(** * Further properties of the operations *)

(** ** Calls that are turned down *)

(** [add_product] with an id of the catalog, a price of 0 or less, or a
    stock below 0 returns [False]; it prints the message of the first test
    that fails, in the order id, price, stock, and changes nothing else:
    no object, no entry, no file. *)
Theorem add_product_rejected (st : State) (pid nm : string) (pr : Q) (qty : Z)
    (io : bool) :
  get_product st pid <> None \/ (pr <= 0)%Q \/ qty < 0 ->
  exists m,
    add_product st pid nm pr qty io = (false, print m st) /\
    (get_product st pid <> None -> m = MsgProductIdExists) /\
    (get_product st pid = None -> (pr <= 0)%Q -> m = MsgPriceNotPositive) /\
    (get_product st pid = None -> (0 < pr)%Q -> m = MsgStockNegative).
Proof.
  intros H. unfold add_product, get_product, dict_mem in *.
  destruct (dict_get (products st) pid) as [r|] eqn:Hg.
  - exists MsgProductIdExists. repeat split; congruence.
  - destruct (Qle_bool pr 0) eqn:Hp.
    + apply Qle_bool_iff in Hp. exists MsgPriceNotPositive.
      repeat split; try congruence.
      intros _ Hlt. exfalso. exact (Qle_not_lt _ _ Hp Hlt).
    + apply Qle_bool_gt in Hp.
      destruct H as [H | [H | H]];
        [congruence | exfalso; exact (Qle_not_lt _ _ H Hp) |].
      apply Z.ltb_lt in H. rewrite H. exists MsgStockNegative.
      repeat split; try congruence.
      intros _ Hle. exfalso. exact (Qle_not_lt _ _ Hle Hp).
Qed.

Lemma add_product_rejected_witness :
  exists m,
    add_product widget_state "P1" "Other" 1%Q 1 true = (false, print m widget_state) /\
    (get_product widget_state "P1" <> None -> m = MsgProductIdExists) /\
    (get_product widget_state "P1" = None -> (1 <= 0)%Q -> m = MsgPriceNotPositive) /\
    (get_product widget_state "P1" = None -> (0 < 1)%Q -> m = MsgStockNegative).
Proof.
  apply (add_product_rejected widget_state "P1" "Other" 1%Q 1 true).
  left. discriminate.
Defined.

(** [update_product] and [delete_product] with an id that is not in the
    catalog return [False], print "Product not found!" and change nothing
    else. *)
Theorem catalog_missing_id (st : State) (pid : string) (nm : option string)
    (pr : option Q) (qty : option Z) (io : bool) :
  get_product st pid = None ->
  update_product st pid nm pr qty io = (false, print MsgProductNotFound st) /\
  delete_product st pid io = (false, print MsgProductNotFound st).
Proof.
  intros H. unfold update_product, delete_product, dict_mem, get_product in *.
  now rewrite H.
Qed.
(** C4: in binary mode every packed byte [b] is replaced by [b + 128] taken
    as an unsigned 8-bit value before unpacking; in binary and ubinary mode
    every row is unpacked into the bits of its bytes, eight 0/1 entries per
    byte, most significant bit first; and the four metrics are computed from
    the arrays so unpacked. *)
Theorem packed_embeddings_unpacked (model : Model) (self : Evaluator) :
  let raw := fun (p : Precision) (ss : list string) =>
    encode model ss (batch_size self) (show_progress_bar self) p true in
  (precision self = Some binary ->
   forall ss, embed model self ss =
     map (map IZR)
         (np_unpackbits (map (map (fun b => ((b + 128) mod 256)%Z)) (raw binary ss))))
  /\ (precision self = Some ubinary ->
      forall ss, embed model self ss =
        map (map IZR) (np_unpackbits (raw ubinary ss)))
  /\ (forall (a : list (list Z)) (i : nat) (row : list Z),
        a !! i = Some row ->
        exists bits,
          np_unpackbits a !! i = Some bits
          /\ length bits = (8 * length row)%nat
          /\ Forall (fun x => x = 0%Z \/ x = 1%Z) bits
          /\ forall (j k : nat) (b : Z),
               row !! j = Some b -> (k < 8)%nat ->
               bits !! (8 * j + k)%nat =
               Some (if Z.testbit b (7 - Z.of_nat k) then 1%Z else 0%Z))
  /\ evaluate_mses model self =
     mses_of (metrics_of (embed model self (sentences1 self))
                         (embed model self (sentences2 self)))
             (scores self).
Proof.
  cbv zeta. split; [|split; [|split]].
  - intros Hp ss. unfold embed. rewrite Hp. reflexivity.
  - intros Hp ss. unfold embed. rewrite Hp. reflexivity.
  - intros a i row Hi. exists (concat (map byte_bits row)).
    split; [|split; [|split]].
    + unfold np_unpackbits. rewrite lookup_map, Hi. reflexivity.
    + apply unpack_row_length.
    + apply unpack_row_01.
    + intros j k b Hj Hk. now apply unpack_row_lookup.
  - reflexivity.
Qed.

Lemma packed_embeddings_unpacked_witness :
  embed unit_model (sample_evaluator PyNone (Some binary)) ["a"]
    = [[1; 0; 0; 0; 0; 1; 0; 1]%R]
  /\ embed unit_model (sample_evaluator PyNone (Some ubinary)) ["a"]
    = [[0; 0; 0; 0; 0; 1; 0; 1]%R].
Proof.
  destruct (packed_embeddings_unpacked unit_model
              (sample_evaluator PyNone (Some binary))) as (Hb & _).
  destruct (packed_embeddings_unpacked unit_model
              (sample_evaluator PyNone (Some ubinary))) as (_ & Hu & _).
  split.
  - rewrite (Hb eq_refl). reflexivity.
  - rewrite (Hu eq_refl). reflexivity.
Defined.

(** ** The four metric arrays and their mean squared error *)

Section Numerics.

Local Open Scope list_scope.
Local Open Scope R_scope.

Lemma Rsum_nil : Rsum [] = 0.
Proof. reflexivity. Qed.

Lemma Rsum_cons (x : R) (a : vector) : Rsum (x :: a) = x + Rsum a.
Proof. reflexivity. Qed.

Lemma Rsum_app (a b : vector) : Rsum (a ++ b) = Rsum a + Rsum b.
Proof.
  induction a as [|x a IH]; cbn [app].
  - rewrite Rsum_nil. lra.
  - rewrite !Rsum_cons, IH. lra.
Qed.

Lemma sum_upto_ext (n : nat) (f g : nat -> R) :
  (forall i, (i < n)%nat -> f i = g i) -> sum_upto n f = sum_upto n g.
Proof.
  induction n as [|n IH]; intros H; simpl; [reflexivity|].
  rewrite IH by (intros i Hi; apply H; lia).
  rewrite (H n) by lia. reflexivity.
Qed.

Lemma Rsum_sum_upto (l : vector) :
  Rsum l = sum_upto (length l) (fun i => nth i l 0).
Proof.
  induction l as [|x l IH] using rev_ind; [reflexivity|].
  rewrite Rsum_app, length_app. simpl length.
  replace (length l + 1)%nat with (S (length l)) by lia. simpl sum_upto.
  rewrite app_nth2 by lia. rewrite Nat.sub_diag. simpl nth.
  rewrite IH, Rsum_cons, Rsum_nil. f_equal; [|lra].
  apply sum_upto_ext. intros i Hi. now rewrite app_nth1.
Qed.

Lemma Rsum_square_nonneg (a : vector) : 0 <= Rsum (np_square a).
Proof.
  induction a as [|x a IH]; cbn [np_square map].
  - rewrite Rsum_nil. lra.
  - rewrite Rsum_cons. fold (np_square a). pose proof (pow2_ge_0 x). lra.
Qed.

Lemma nth_zip_with {A B C : Type} (f : A -> B -> C) (a : list A) (b : list B)
    (i : nat) (da : A) (db : B) (dc : C) :
  (i < length a)%nat -> (i < length b)%nat ->
  nth i (zip_with f a b) dc = f (nth i a da) (nth i b db).
Proof.
  revert b i. induction a as [|x a IH]; intros [|y b] [|i] Ha Hb;
    simpl in *; try lia; try reflexivity.
  apply IH; lia.
Qed.

Lemma nth_map_lt {A B : Type} (f : A -> B) (l : list A) (i : nat)
    (da : A) (db : B) :
  (i < length l)%nat -> nth i (map f l) db = f (nth i l da).
Proof.
  revert i. induction l as [|x l IH]; intros [|i] Hi; simpl in *;
    try lia; try reflexivity.
  apply IH. lia.
Qed.

Lemma length_zip_with_same {A B C : Type} (f : A -> B -> C)
    (a : list A) (b : list B) (n : nat) :
  length a = n -> length b = n -> length (zip_with f a b) = n.
Proof. intros Ha Hb. rewrite length_zip_with. lia. Qed.

(** [mse] is the mean over the indices of the squared differences. *)
Lemma mse_mean_over_indices (a labels : vector) (n : nat) :
  length a = n -> length labels = n ->
  mse a labels = mean_over_indices n (fun i => (nth i a 0 - nth i labels 0) ^ 2).
Proof.
  intros Ha Hl. unfold mse, np_mean, mean_over_indices.
  assert (Hlen : length (np_square (np_sub a labels)) = n).
  { unfold np_square, np_sub. rewrite length_map.
    now apply length_zip_with_same. }
  rewrite Rsum_sum_upto, Hlen. f_equal.
  apply sum_upto_ext. intros i Hi.
  unfold np_square, np_sub.
  rewrite (nth_map_lt (fun x => x ^ 2) _ i 0 0)
    by (erewrite length_zip_with_same; eauto).
  rewrite (nth_zip_with Rminus a labels i 0 0 0) by lia.
  reflexivity.
Qed.

Lemma mse_nonneg (a labels : vector) :
  (1 <= length a)%nat -> (1 <= length labels)%nat -> 0 <= mse a labels.
Proof.
  intros Ha Hl. unfold mse, np_mean.
  apply Rmult_le_pos; [apply Rsum_square_nonneg|].
  apply Rlt_le, Rinv_0_lt_compat, lt_0_INR.
  unfold np_square, np_sub. rewrite length_map, length_zip_with. lia.
Qed.

End Numerics.

Section Metrics.

Local Open Scope list_scope.
Local Open Scope R_scope.

Lemma Rsum_abs_nonneg (a : vector) : 0 <= Rsum (map Rabs a).
Proof.
  induction a as [|x a IH]; cbn [map].
  - rewrite Rsum_nil. lra.
  - rewrite Rsum_cons. pose proof (Rabs_pos x). lra.
Qed.

Lemma manhattan_distance_nonneg (x y : vector) : 0 <= manhattan_distance x y.
Proof. apply Rsum_abs_nonneg. Qed.

Lemma euclidean_distance_nonneg (x y : vector) : 0 <= euclidean_distance x y.
Proof. apply sqrt_pos. Qed.

Lemma cosine_distance_nonneg (x y : vector) : 0 <= cosine_distance x y.
Proof.
  unfold cosine_distance.
  pose proof (Rsum_square_nonneg (np_sub (normalize_row x) (normalize_row y))).
  lra.
Qed.

(** Sum of squared differences of two scaled vectors of the same length. *)
Lemma Rsum_square_scaled_diff (x y : vector) (a b : R) :
  length x = length y -> a <> 0 -> b <> 0 ->
  Rsum (np_square (np_sub (map (fun v => v / a) x) (map (fun v => v / b) y))) =
  Rsum (np_square x) / (a * a) - 2 * np_dot x y / (a * b)
  + Rsum (np_square y) / (b * b).
Proof.
  intros Hlen Ha Hb. revert y Hlen.
  induction x as [|u x IH]; intros [|v y] Hlen; try discriminate.
  - unfold np_dot, np_square, np_sub. cbn [map zip_with].
    rewrite !Rsum_nil. field. auto.
  - injection Hlen as Hlen. specialize (IH y Hlen).
    unfold np_dot, np_square, np_sub in *. cbn [map zip_with].
    rewrite !Rsum_cons, IH. field. auto.
Qed.

Lemma l2_norm_square (x : vector) : l2_norm x * l2_norm x = Rsum (np_square x).
Proof. unfold l2_norm. apply sqrt_sqrt, Rsum_square_nonneg. Qed.

(** For two non-zero vectors of the same length, one minus the cosine
    distance is the cosine of their angle. *)
Lemma cosine_similarity_formula (x y : vector) :
  length x = length y -> l2_norm x <> 0 -> l2_norm y <> 0 ->
  1 - cosine_distance x y = np_dot x y / (l2_norm x * l2_norm y).
Proof.
  intros Hlen Hx Hy. unfold cosine_distance, normalize_row.
  destruct (Req_dec_T (l2_norm x) 0) as [E|_]; [contradiction|].
  destruct (Req_dec_T (l2_norm y) 0) as [E|_]; [contradiction|].
  rewrite Rsum_square_scaled_diff by assumption.
  rewrite <- !l2_norm_square. field. auto.
Qed.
★ ★ ★ ★ ★
PROBLEM STATEMENT
Could you return exactly the lines above from the line with "intros H. unfold add_product, get_product, dict_mem" to the line with "Hp. exists MsgPriceNotPositive.", both included, and nothing else?

OUTPUT FOR THIS EXERCISE
  intros H. unfold add_product, get_product, dict_mem in *.
  destruct (dict_get (products st) pid) as [r|] eqn:Hg.
  - exists MsgProductIdExists. repeat split; congruence.
  - destruct (Qle_bool pr 0) eqn:Hp.
    + apply Qle_bool_iff in Hp. exists MsgPriceNotPositive.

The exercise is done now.